Camden professor examines childism and ethics

Wall
CAMDEN — What can we learn from children?

In his new book, Ethics in Light of Childhood (Georgetown University Press, 2010), John Wall, an associate professor of philosophy and religion at Rutgers–Camden, says viewing moral issues from a child’s perspective could change ethical thinking.

“The experiences of children need to become new lenses for interpreting what it means to exist, to live good lives, and to form communities – for the sake of children and adults both,” Wall writes in the book’s introduction.

Wall says understanding childhood can change how morality is practiced.  He argues that “childism” is required to transform moral thinking and relations in systematic ways, much like feminism and environmentalism impacted societies.

“It has to be realized that children fully are members of our society,” Wall says.  “Their concerns should be concerns for all people.  That requires thinking of society in fundamentally new ways.”

Wall says this would result in further innovation, the construction of more vibrant societies in which children are less marginalized, and a greater understanding of morality. 

He believes the solution is not to simply pay children more attention or provide them more protections, freedoms, and rights, but rather “to look at every discipline, action, and policy through the lens of children.  Not just how they affect children, but how children affect them.”

Childism can change fundamental assumptions, like feminism did for women’s rights, Wall contends.

Wall Book

“Children represent a third of the world’s population, yet younger children aren’t necessarily going to be able to fight as strongly for their own issues,” he notes. “Human rights have traditionally been based on the idea of autonomously free individuals fighting for their rights, but in fact everybody ought to be able to make a genuine difference in their society.”

Wall says childhood studies is an emerging field in academia.  He teaches in the Rutgers–Camden doctoral program in childhood studies, the first in the United States, and says it’s an exciting time to study children’s impacts on humanity and society.

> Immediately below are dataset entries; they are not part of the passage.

Lemma unreadable_input_reported_witness :
  fs cluttered_world !! "notes.txt" = Some OtherFile
  /\ exists w',
      resize_image quiet_env "notes.txt" "notes_512.png" None cluttered_world
        = (Returned tt, w')
      /\ stdout w' = ["earlier output";
                      "An error occurred: cannot identify image file 'notes.txt'"]
      /\ fs w' = fs cluttered_world
      /\ calls w' = [CallOpen "notes.txt"].
Proof.
  split; [reflexivity |].
  refine (unreadable_input_reported quiet_env "notes.txt" "notes_512.png" None
            cluttered_world OtherFile eq_refl _ eq_refl).
  intros b. discriminate.
Defined.

Lemma failed_save_reported_witness :
  exists w',
    resize_image denied_env "logo.png" "logo_512.png" None logo_world
      = (Returned tt, w')
    /\ stdout w' = ["An error occurred: [Errno 13] Permission denied: 'logo_512.png'"].
Proof.
  pose (img := {| im := logo_1024; fp := Some 3%nat |}).
  pose (w1 := (Image.open denied_env "logo.png" logo_world).2).
  pose (resized_img :=
          {| im := {| bm_size := (512, 512)%Z; bm_px := [1%Z] |}; fp := None |}).
  pose (w2 := (Image.resize denied_env img (512, 512)%Z Resampling.LANCZOS w1).2).
  pose (w3 := (Image.save denied_env resized_img "logo_512.png" w2).2).
  exact (failed_save_reported denied_env "logo.png" "logo_512.png" None logo_world
           img w1 resized_img w2
           (mk_exn PermissionError "[Errno 13] Permission denied: 'logo_512.png'")
           w3 eq_refl eq_refl eq_refl eq_refl eq_refl).
Defined.

Lemma directory_at_output_reported_witness :
  fs gallery_world !! "shots.png" = Some Directory
  /\ exists w',
      resize_image quiet_env "logo.png" "shots.png" None gallery_world
        = (Returned tt, w')
      /\ stdout w' = ["An error occurred: [Errno 21] Is a directory: 'shots.png'"]
      /\ fs w' = fs gallery_world.
Proof.
  split; [reflexivity |].
  exact (directory_at_output_reported quiet_env "logo.png" "shots.png" None
           gallery_world logo_1024 (fun _ => eq_refl)
           eq_refl eq_refl eq_refl (ex_intro _ "PNG" eq_refl) eq_refl eq_refl).
Defined.

Lemma missing_directory_reported_as_missing_logo_witness :
  way_to (fs cluttered_world) "thumbs/logo.png" = WayMissing
  /\ exists w',
      resize_image quiet_env "logo.png" "thumbs/logo.png" (Some (64, 64)%Z)
        cluttered_world = (Returned tt, w')
      /\ stdout w' = ["earlier output"; "Error: 'logo.png' not found."]
      /\ fs w' = fs cluttered_world.
Proof.
  split; [reflexivity |].
  exact (missing_directory_reported_as_missing_logo quiet_env "logo.png"
           "thumbs/logo.png" (Some (64, 64)%Z) cluttered_world logo_1024
           (fun _ => eq_refl) eq_refl eq_refl eq_refl
           (ex_intro _ "PNG" eq_refl) eq_refl).
Defined.

Lemma uncaught_exception_propagates_witness :
  isinstance (mk_exn KeyboardInterrupt "") Exception = false
  /\ (resize_image interrupted_env "logo.png" "logo_512.png" None logo_world).1
       = Raised (mk_exn KeyboardInterrupt "")
  /\ stdout (resize_image interrupted_env "logo.png" "logo_512.png" None logo_world).2
       = [].
Proof.
  split; [reflexivity |].
  exact (uncaught_exception_propagates interrupted_env "logo.png" "logo_512.png"
           None logo_world (mk_exn KeyboardInterrupt "") eq_refl eq_refl).
Defined.

Lemma interrupted_script_status_witness :
  (run_script interrupted_env logo_world).1 = 130%Z
  /\ stdout (run_script interrupted_env logo_world).2 = [].
Proof.
  exact (interrupted_script_status interrupted_env logo_world
           (mk_exn KeyboardInterrupt "") eq_refl eq_refl).
Defined.

Lemma other_paths_untouched_witness :
  fs (resize_image quiet_env "logo.png" "logo_512.png" None logo_world).2 !! "logo.png"
  = Some (ImageFile logo_1024).
Proof.
  refine (other_paths_untouched quiet_env "logo.png" "logo_512.png" None
            logo_world "logo.png" _).
  discriminate.
Defined.

Lemma handles_restored_witness :
  handles_consistent logo_world
  /\ open_fps (resize_image quiet_env "logo.png" "logo_512.png" None logo_world).2
       = {[ 0%nat; 1%nat; 2%nat ]}.
Proof.
  assert (H : handles_consistent logo_world).
  { intros fd Hfd. simpl in *.
    apply elem_of_union in Hfd as [Hfd | Hfd];
      [apply elem_of_union in Hfd as [Hfd | Hfd] |];
      apply elem_of_singleton in Hfd; subst fd; lia. }
  split; [exact H |].
  exact (proj1 (handles_restored quiet_env "logo.png" "logo_512.png" None
                  logo_world H)).
Defined.

Lemma rerun_leaves_same_files_witness :
  let w1 := (resize_image quiet_env "logo.png" "logo_512.png" None logo_world).2 in
  let w2 := (resize_image quiet_env "logo.png" "logo_512.png" None w1).2 in
  fs w2 = fs w1
  /\ stdout w2 = ["Success! Image saved as logo_512.png";
                  "Success! Image saved as logo_512.png"].
Proof.
  refine (rerun_leaves_same_files quiet_env "logo.png" "logo_512.png" None
            logo_world logo_1024 (fun _ => eq_refl) eq_refl eq_refl eq_refl eq_refl _).
  discriminate.
Defined.

Lemma success_message_only_after_write_witness :
  exists b',
    fs (resize_image quiet_env "logo.png" "logo_512.png" None logo_world).2
      !! "logo_512.png" = Some (ImageFile b')
    /\ bm_size b' = (512, 512)%Z.
Proof.
  exact (success_message_only_after_write quiet_env "logo.png" "logo_512.png" None
           logo_world eq_refl).
Defined.

Lemma output_is_lanczos_resample_of_input_witness :
  fs logo_world !! "logo.png" = Some (ImageFile logo_1024)
  /\ fs (resize_image quiet_env "logo.png" "logo.png" (Some (64, 32)%Z) logo_world).2
       !! "logo.png"
     = Some (ImageFile {| bm_size := (64, 32)%Z; bm_px := [1%Z] |}).
Proof.
  split; [reflexivity |].
  exact (output_is_lanczos_resample_of_input quiet_env "logo.png" "logo.png"
           (Some (64, 32)%Z) logo_world logo_1024 (fun _ => eq_refl)
           eq_refl eq_refl eq_refl eq_refl).
Defined.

“For about a century, childhood studies has mostly been about psychology,” Wall says.  “But increasingly fields like sociology and history are entering the conversation.  Childhood studies is now a highly interdisciplinary field.  People in religion, philosophy and ethics have only just started to get into it.  One of the things I’m hoping to do in this book is expand or create a field of study of children for philosophers, theologians and ethicists.”

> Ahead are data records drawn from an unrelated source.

(** X5.  On a page with a [th-config] attribute, once [initialize] has
    returned its handle: the flag [isInitialized] is set exactly when no
    request is awaited and no callback is due; when it is set the handle
    is settled, resolved or rejected, so the flag rises after a failed
    request as after a successful one; and a resolved handle always has
    it set. *)
Theorem isInitialized_when_nothing_is_awaited (es : list event) (h : handle) :
  defined_truthy (attr "th-config") = true →
  fst (initialize fresh_service) = Returns h →
  let s := run es (snd (initialize fresh_service)) in
  (isInitialized s = true ↔ inflight s = [] ∧ due s = []) ∧
  (isInitialized s = true → status_of h s ≠ Pending) ∧
  (status_of h s = Resolved → isInitialized s = true).
Proof.
  intros Hcfg. destruct (initialize fresh_service) as [r s0] eqn:E. simpl.
  intros ->.
  destruct (initialize_dormant _ _ _ dormant_fresh E) as (Hh & Hs & _).
  assert (flag_follows h s0) as Hflag.
  { revert E. unfold initialize. simpl.
    destruct (executor 0 (new_promise fresh_service)) as [c s'] eqn:Ex.
    destruct c; intros [= <- <-].
    assert (dormant (new_promise fresh_service)) as Hn
      by (unfold dormant; by split_and!).
    assert (promises (new_promise fresh_service) !! 0%nat = Some Pending) as Hp0
      by reflexivity.
    destruct (executor_flag 0 _ s' Hn Hcfg Ex) as [Hoff Hbusy].
    destruct (executor_spec 0 _ Normal s' Hn Hp0 Ex) as (_ & Hps & _).
    unfold flag_follows, status_of. simpl. rewrite Hoff, Hps. simpl.
    split_and!; try done. split; [done|]. intros [? ?]. by destruct Hbusy. }
  clear E. revert s0 Hs Hflag. induction es as [|e es IH]; intros s0 Hs Hflag.
  { exact Hflag. }
  change (run (e :: es) s0) with (run es (step e s0)).
  destruct (step_spec h e s0 Hs) as (Hs' & _).
  apply IH; [done|]. by apply flag_follows_step.
Qed.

A Haddonfield resident, Wall teaches the graduate seminar Philosophical and Religious Perspectives on Childhood at Rutgers–Camden.  He received his bachelor’s degree from the University of Chicago and his master’s degree and doctorate from the University of Chicago Divinity School.

Wall is the author of Moral Creativity: Paul Ricoeur and the Poetics of Possibility (Oxford University Press, 2005), and co-edited Paul Ricoeur and Contemporary Moral Thought (Routledge Publishers, 2002) and Marriage, Health, and the Professions (Eerdmans, 2002).

He has also co-edited a forthcoming book, Children and Armed Conflict (Palgrave Macmillan 2011), with Rutgers–Camden Department of Childhood Studies Associate Professor Daniel Cook.